* _INPUT DATA_:
Lemma allEqual_false_differ (l : list Q) :
  allEqual l = false ->
  exists i, (i < length l)%nat /\ ~ nth i l 0 == nth 0 l 0.
Proof.
  destruct l as [ | a l ]; [ discriminate | ].
  simpl. induction l as [ | b l IH ]; [ discriminate | ].
  simpl. destruct (Qeq_bool a b) eqn:E; simpl.
  - intro H. destruct (IH H) as (i & Hi & Hne).
    destruct i as [ | i ].
    + exfalso. apply Hne. reflexivity.
    + exists (S (S i)). split; [ simpl in Hi |- *; lia | exact Hne ].
  - intros _. exists 1%nat. split; [ lia | ].
    simpl. intro Hba. apply Qeq_bool_neq in E. apply E. symmetry. exact Hba.
Qed.

Lemma mapi_from_length {A B : Type} (f : nat -> A -> B) (l : list A) :
  forall k, length (mapi_from f k l) = length l.
Proof.
  induction l as [ | a l IH ]; intro k; simpl; [ | rewrite IH ]; reflexivity.
Qed.

(** A projection of [mapi] that only looks at the index is a [map] over the
    indices. *)
Lemma map_mapi_from_index {A B C : Type} (f : nat -> A -> B) (g : B -> C)
  (h : nat -> C) (l : list A) :
  (forall i a, g (f i a) = h i) ->
  forall k, map g (mapi_from f k l) = map h (seq k (length l)).
Proof.
  intro Hgf. induction l as [ | a l IH ]; intro k; simpl.
  - reflexivity.
  - rewrite Hgf, IH. reflexivity.
Qed.

Lemma map_nth_seq_from (l : list Q) :
  forall k prefix,
    length prefix = k ->
    map (fun i => nth i (prefix ++ l) 0) (seq k (length l)) = l.
Proof.
  induction l as [ | a l IH ]; intros k prefix Hk; simpl.
  - reflexivity.
  - f_equal.
    + rewrite app_nth2 by lia. rewrite Hk, Nat.sub_diag. reflexivity.
    + specialize (IH (S k) (prefix ++ [a])).
      rewrite <- app_assoc in IH. simpl in IH. apply IH.
      rewrite length_app. simpl. lia.
Qed.

Lemma map_nth_seq (l : list Q) :
  map (fun i => nth i l 0) (seq 0 (length l)) = l.
Proof. apply (map_nth_seq_from l 0 []). reflexivity. Qed.

Lemma nth_map_seq (h : nat -> Q) (n i : nat) :
  (i < n)%nat -> nth i (map h (seq 0 n)) 0 = h i.
Proof.
  intro Hi.
  rewrite (nth_indep _ 0 (h 0%nat)) by (rewrite length_map, length_seq; exact Hi).
  rewrite (map_nth h (seq 0 n) 0%nat i). rewrite seq_nth by exact Hi.
  reflexivity.
Qed.

(** ** Clamping *)

Lemma clamp01_le_1 (x : Q) : clamp01 x <= 1.
Proof. unfold clamp01. apply Q.le_min_r. Qed.

Lemma clamp01_ge_0 (x : Q) : 0 <= clamp01 x.
Proof.
  unfold clamp01. apply Q.min_glb; [ apply Q.le_max_r | discriminate ].
Qed.

Lemma clamp01_monotone (x y : Q) : x <= y -> clamp01 x <= clamp01 y.
Proof.
  intro H. unfold clamp01.
  apply Q.min_le_compat_r. apply Q.max_le_compat_r. exact H.
Qed.

Create HintDb clamp discriminated.
#[local] Hint Resolve clamp01_le_1 clamp01_ge_0 clamp01_monotone : clamp.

* _WHAT YOU SHOULD DO_: Everything from the line with "map (fun i => nth i (prefix" through the last line of the data is to be retyped verbatim, with no other text.

* _RESPONSE TO THE TASK_:
    map (fun i => nth i (prefix ++ l) 0) (seq k (length l)) = l.
Proof.
  induction l as [ | a l IH ]; intros k prefix Hk; simpl.
  - reflexivity.
  - f_equal.
    + rewrite app_nth2 by lia. rewrite Hk, Nat.sub_diag. reflexivity.
    + specialize (IH (S k) (prefix ++ [a])).
      rewrite <- app_assoc in IH. simpl in IH. apply IH.
      rewrite length_app. simpl. lia.
Qed.

Lemma map_nth_seq (l : list Q) :
  map (fun i => nth i l 0) (seq 0 (length l)) = l.
Proof. apply (map_nth_seq_from l 0 []). reflexivity. Qed.

Lemma nth_map_seq (h : nat -> Q) (n i : nat) :
  (i < n)%nat -> nth i (map h (seq 0 n)) 0 = h i.
Proof.
  intro Hi.
  rewrite (nth_indep _ 0 (h 0%nat)) by (rewrite length_map, length_seq; exact Hi).
  rewrite (map_nth h (seq 0 n) 0%nat i). rewrite seq_nth by exact Hi.
  reflexivity.
Qed.

(** ** Clamping *)

Lemma clamp01_le_1 (x : Q) : clamp01 x <= 1.
Proof. unfold clamp01. apply Q.le_min_r. Qed.

Lemma clamp01_ge_0 (x : Q) : 0 <= clamp01 x.
Proof.
  unfold clamp01. apply Q.min_glb; [ apply Q.le_max_r | discriminate ].
Qed.

Lemma clamp01_monotone (x y : Q) : x <= y -> clamp01 x <= clamp01 y.
Proof.
  intro H. unfold clamp01.
  apply Q.min_le_compat_r. apply Q.max_le_compat_r. exact H.
Qed.

Create HintDb clamp discriminated.
#[local] Hint Resolve clamp01_le_1 clamp01_ge_0 clamp01_monotone : clamp.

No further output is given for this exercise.